Find the line containing "comparators with their" in the listing below. Repeat it exactly, along with each following line up to and including the one containing "the shell rendering".

★ ★ ★ ★

(* ===== verification/Prelude.v ===== *)
(** * Verification library of code-graph-mcp

    code-graph-mcp indexes a repository into an SQLite graph of files, nodes
    (symbols) and edges (calls, imports, ..) and answers questions about it over
    MCP and a command line.  This library models the parts of the Rust crate
    that decide what is indexed, how names are bound and what an answer says, and
    proves them correct.  File names below are relative to [src/src/].

    ** Parts and files

    - [Prelude]: results of fallible code, Rust's stable [sort_by] and [dedup],
      comparators with their laws ([CmpOk], [CmpEq]), chunks, hash maps built from
      pairs; generic list lemmas; the hint database [cg].
    - [Str]: [&str] as a byte string with [split], [rsplit_once], [strip_prefix],
      [contains], [join], order and decimal rendering.
    - [Utf8]: [char], [str::chars], [str::from_utf8]; the Unicode tables are a class
      with the laws of its ASCII rows, and an instance.
    - [Domain] (domain.rs): vocabularies, filters, fetch counts, risk levels, the
      test-node predicate [is_test_node] and its SQL twin [is_test_node_sql],
      whose LIKE and GLOB legs are evaluated by a matcher.
    - [Budget] (budget.rs): degradation steps, [fit], group caps, interleaving and
      the shell rendering of suggested commands.  [Compress]
      (sandbox/compressor.rs): the levels of a shortened search answer.
    - [Tokens] (utils/tokenizer.rs, utils/acronyms.rs): words of identifiers.
    - [Tables] (storage/schema.rs): the rows the graph queries read.  SQL gives no
      row order without ORDER BY, so a table is a list up to permutation ([≡]).
    - [Sql] (storage/queries/helpers.rs): LIKE patterns and their escaping.
    - [Store] (storage/queries/: nodes.rs, edges.rs, files.rs, meta.rs): the whole
      database with its keys, references and cascades, and every write as a
      function on it, the statements run on it from elsewhere (the post passes, the
      wipes) in a general form.  [Queries]: the reads of the same files.  [project] forgets
      what [Tables] does not have.
    - [Existence], [Pipeline], [Batch], [EdgeWrite], [BatchResolve], [Sentinels],
      [DeferResolve], [Restore], [IndexRun] (indexer/pipeline/index_files.rs), on [Store]
      and [Queries], in the order of a run: the files to read again because a file
      appeared or vanished, with the record of deletions, and the routes into other
      files; what is kept of a file's inbound edges before it goes; the cut into
      batches, the parse of a file up to the parser and the insertion of a batch;
      lexical visibility and the fan-outs already written; the relations of a batch,
      each written, deferred or dropped; the nodes of the external file; the deferred
      relations once all files are in; the edges put back into files read again; and
      the driver that runs these phases over one store.
    - [Resolve], [RustUse], [RustFn], [ClassNames], [CppFields]
      (indexer/pipeline/resolve.rs): callee metadata and the narrowing of
      candidates; Rust crate layouts and [use] paths; Rust signatures and receivers;
      what a call on a receiver of known class binds; C++ field types.
    - [CallGraph] (graph/query.rs), on [Tables]: [query_direction_seeded],
      [get_call_graph] and the suppressed-edge counts.
    - [Impact] (graph/impact.rs, graph/routes.rs), on [CallGraph]:
      [get_callers_with_route_info_seeded], [classify_impact].
    - [ReadingOrder] (graph/reading_order.rs): [compute_reading_order].
    - [Surprising] (graph/surprising.rs): [find_surprising].
    - [Tarjan], [Cycles] (graph/cycles.rs): [tarjan_scc]; [shortest_cycle] and
      [find_cycles].  [Imports] (storage/queries/imports.rs): the closure over files
      that feeds them, the import tree and the reverse dependents.
    - [InFlight] (indexer/pipeline/in_flight.rs): the marker row of running
      indexers, its SQL edits, and the steps of concurrent runs and probes.
    - [Paths] (utils/config.rs, utils/paths.rs, indexer/watcher.rs and the path
      rules of indexer/merkle.rs): index keys, languages, ignored paths, events.
    - [Merkle] (indexer/merkle.rs and the merge of indexer/pipeline/mod.rs):
      [scan_directory_cached], [compute_diff], [incremental_diff].  [Refresh]
      (indexer/resync.rs): the refresh plan of single files and of a stale batch.
    - [JsModules] (indexer/pipeline/js_modules.rs): script and include specifiers.
    - [PyModules] (indexer/pipeline/python_modules.rs): import roots, the module
      map, relative imports and the re-export search.
    - [JsExports], [JsFanOut] (indexer/pipeline/js_exports.rs): the walk through
      re-exports to the functions a name stands for, with its memory, and the
      importers a change of a file's exports reaches.
    - [Owned] (utils/owned.rs): opening files only their owner may have planted, on a
      small file system.  [Lock] (indexer/lock.rs): the [flock] protocol of
      concurrent processes and its retry loops.
    - [DeadCode] (storage/queries/dead_code.rs): the candidates and the report.
    - [Fuzzy], [Search] (storage/queries/search.rs), [Fusion] (search/fusion.rs),
      [AstSearch] (search/ast_query.rs): names within an edit distance, the
      full-text strategy, reciprocal rank fusion, structural search.
    - [Symbols] (resolve.rs): which definition a spelling means, what is said when
      it is ambiguous, and the roll-up of references.
    - [BoundLex], [BoundShapes], [Boundaries] (graph/boundaries/mod.rs): the mask of
      a source text, the shapes of dynamic dispatch in it, and the disclosure
      attached to an empty caller result.

    The scan ([Merkle]) writes rows under keys that [Paths] makes canonical;
    [Pipeline] replaces a file's rows in [Store]; [JsModules], [JsExports],
    [PyModules], [RustUse], [ClassNames], [CppFields] and [Resolve] bind names;
    [CallGraph] and [Imports] walk the resulting edges; [Impact], [ReadingOrder],
    [Cycles], [Surprising] and [DeadCode] read the graph; [Symbols] and the searches
    pick where to start; [Boundaries] explains an empty answer; [Budget] and
    [Compress] cut an answer to size.  [Lock] and [InFlight] guard concurrent
    indexers, [Owned] the files they share.

    ** How state and operations correspond to the code

    A [Vec] is a list, a [HashMap] or [BTreeMap] a [gmap], a [HashSet] or [BTreeSet]
    a [gset]; where the code iterates over a hashed collection the model fixes the
    order of [elements] or [map_to_list] and the theorems characterise the result by
    membership, or up to permutation; a [BTreeMap] is read in key order.  A local
    [while] loop is a [Fixpoint] with fuel over a record of the loop's variables;
    running out of fuel and a Rust panic ([expect], a missing map key) are both
    [None], and the theorems show that the result is [Some].  A SQL read is a list
    comprehension over the tables.  An [anyhow::Result] whose error comes only from
    SQLite is not modelled: statements are assumed to run; the errors modelled are
    the code's own and those of the schema's constraints.  The wall clock is the
    sequence of its answers.

    ** What the theorems show

    - [Cycles], [Tarjan]: the iterative Tarjan walk is total and returns exactly
      the classes of mutual reachability; the loop shown for a class is a shortest
      one; every file on an import cycle is reported in exactly one cycle.
    - [CallGraph]: rows are the reachable nodes with their shortest distance; the
      answer does not depend on SQLite's row order; the hidden edges counted are
      the complement of those followed; both directions are the two lists merged.
    - [Impact]: the caller set is complete unless the note says it is a floor;
      callers are partitioned into production and test rows, each once; the risk
      does not fall when callers are added.
    - [ReadingOrder]: each module once, after its imports unless flagged; without
      cycles nothing is flagged; the flag can hit a module outside every cycle.
    - [Store]: keys and references hold after every sequence of writes; a deletion
      takes exactly what hangs on the files; a pending call leaves in the end.
      [Pipeline], [Restore]: no inbound call or relation of a deleted file, or of a
      file read again, is lost, as far as its source's file has a language.  [Batch]: the batches are the files in order within
      both limits; after a batch its files have exactly the parsed nodes and no other
      file's change.  [EdgeWrite]: skipping repeated fan-outs writes the same edges.
      [BatchResolve]: a batch writes, defers and drops what each relation's decision
      says, whatever was remembered or written in between.  [DeferResolve]: the pass
      over the deferred relations always ends, whichever nodes are gone, and a bare
      call gets exactly its edges or waits.  [Sentinels]: one node per external name, an edge per reference.
      [Existence]: a deletion remembers who referred to the file until it comes back,
      and a route written elsewhere goes or is asked again.  [IndexRun]: from any
      well-formed index a whole run ends without an error, its files hold what was
      parsed, deleted files are gone and the others are as they were.
      [Queries]: the nodes to embed again are those with a changed neighbour, in
      ascending order.
    - [Imports]: a closure is the files reachable in the given hops, with the least
      one; an empty tree says why; the reverse dependents cover the dependencies.
    - [InFlight]: no probe that got the lock reports a live run that holds it as dead,
      under every interleaving, probes without an answer included; [begin] and [finish] leave the marker as it was.
    - [Paths], [Merkle], [Refresh]: index keys have one spelling; a diff reports only
      what the walk and the reads showed; a rescan with a cache equals a full one
      when all reads succeed, and a failed read hides an edit; a stale batch is
      refreshed or reported, file by file.
    - [Owned]: what is opened is a regular file not reached through a link, with one
      name when it is written; only the file that was checked is emptied.  [Lock]: at most one process
      holds the index, under every interleaving and with descriptors inherited; the
      retry loops end with the answer of the last try.
    - [DeadCode]: a candidate is exactly a definition in scope without the listed excuses
      (names of three or five characters and up, truncated bodies, ..); the
      report splits the candidates and says what it hides.
    - [PyModules], [JsModules]: the module map is exactly the importable names;
      relative imports follow PEP 328; the re-export search is exact up to nine
      files; specifiers resolve to the first indexed candidate.
    - [JsExports], [JsFanOut]: the walk with its memory answers as one without; the
      importers of a drift hold every file whose names now resolve otherwise, unless by
      a file that is not JS/TS.
    - [RustUse], [RustFn]: a [use] names the files of the longest leading part of its
      module; a module's files and a file's module path invert each other; an anchored path binds the candidates of best rank; a parameter list
      of n parameters counts n; a function is free when it is nested in one of the
      same owner.
    - [ClassNames], [CppFields]: a typed call binds the class's own methods, else the
      nearest inherited ones of 32 levels, and the overrides in the subclasses; a field's type is
      known when all nearest declarations agree.
    - [Symbols]: what a selected symbol, a tier and a fuzzy answer can hold, when it
      is ambiguous, and that a roll-up counts every reference once.
    - [Fuzzy], [Search], [Fusion], [AstSearch]: the edit distance is the least one; a
      search answers from the rows that match and says when it relaxed; a fused
      score is the sum over the sources; a structural answer accounts for what it
      drops.
    - [BoundLex], [BoundShapes], [Boundaries]: masking keeps offsets and newlines;
      the bracket map equals counting depth; a hit stands on code that names the
      function; an answer that claims to be complete has read every file.
    - [Domain]: the Rust and SQL test predicates agree, production filters keep
      no test node, fetch counts are bounded, risk and vocabulary laws.
    - [Budget], [Compress]: [fit] is total and minimal for renderings that shrink,
      and can miss a fit otherwise; skeletons come before drops; caps and
      interleaving keep their promises; a suggested command reads back as its
      words; a compressed answer keeps every id.

    ** Fuel

    [Tarjan.walk_fuel] is the sum of (successors + 2) over all nodes: each
    iteration decreases the unseen and open work by one.  [Cycles.bfs] takes one
    more than the size of the component, as each node is queued once; [unwind] its
    size.  [PyModules.reexports_of] takes [REEXPORT_MAX_DEPTH + 2], since the path
    grows by a pair at each call.  [dir_chain] takes the length of the path.  The
    fuel of [CallGraph.bfs] and of [Imports.closure_loop] is the depth limit, that of
    [ReadingOrder.kahn_loop] the number of modules, that of [Budget.fit_search] the
    number of steps.  [BoundLex.lex_loop] and [BoundShapes.occurrences] take the
    length of the text (and one), [BoundShapes.chain] the offset it walks back from:
    each iteration moves.  [CppFields.climb_fuel] counts the edges to the
    bases, [ClassNames.subclasses] the seeds and the subclasses, each pushed once;
    [DeferResolve.settle_rounds] takes one round more than there are waiting imports,
    as a round that binds one leaves fewer; [ClassNames.inherited_loop] has the 32 rounds of the code, [JsExports.walk] its
    depth limit.

    ** What is not modelled

    Code outside the crate is a parameter: SQLite's LIKE, GLOB, LOWER, MATCH and
    [json_extract], BLAKE3, the [ignore] walk, [lstat], the file lock, the disk,
    the clock, tree-sitter.  Of the crate, the parsers and relation extractors
    (walks over tree-sitter trees), the embedding model, the SQLite connection and
    migrations, the MCP and command-line shells, JSON rendering and the metrics are
    left out, as are the SQL post-passes of the edge resolver, the Cargo manifest
    scan, the phases of a run after the deferred relations, centrality and snapshots. *)

From stdpp Require Export base option list gmap strings sorting.
From Stdlib Require Export ZArith Lia.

★ ★ ★ ★

**Written reply**
      comparators with their laws ([CmpOk], [CmpEq]), chunks, hash maps built from
      pairs; generic list lemmas; the hint database [cg].
    - [Str]: [&str] as a byte string with [split], [rsplit_once], [strip_prefix],
      [contains], [join], order and decimal rendering.
    - [Utf8]: [char], [str::chars], [str::from_utf8]; the Unicode tables are a class
      with the laws of its ASCII rows, and an instance.
    - [Domain] (domain.rs): vocabularies, filters, fetch counts, risk levels, the
      test-node predicate [is_test_node] and its SQL twin [is_test_node_sql],
      whose LIKE and GLOB legs are evaluated by a matcher.
    - [Budget] (budget.rs): degradation steps, [fit], group caps, interleaving and
      the shell rendering of suggested commands.  [Compress]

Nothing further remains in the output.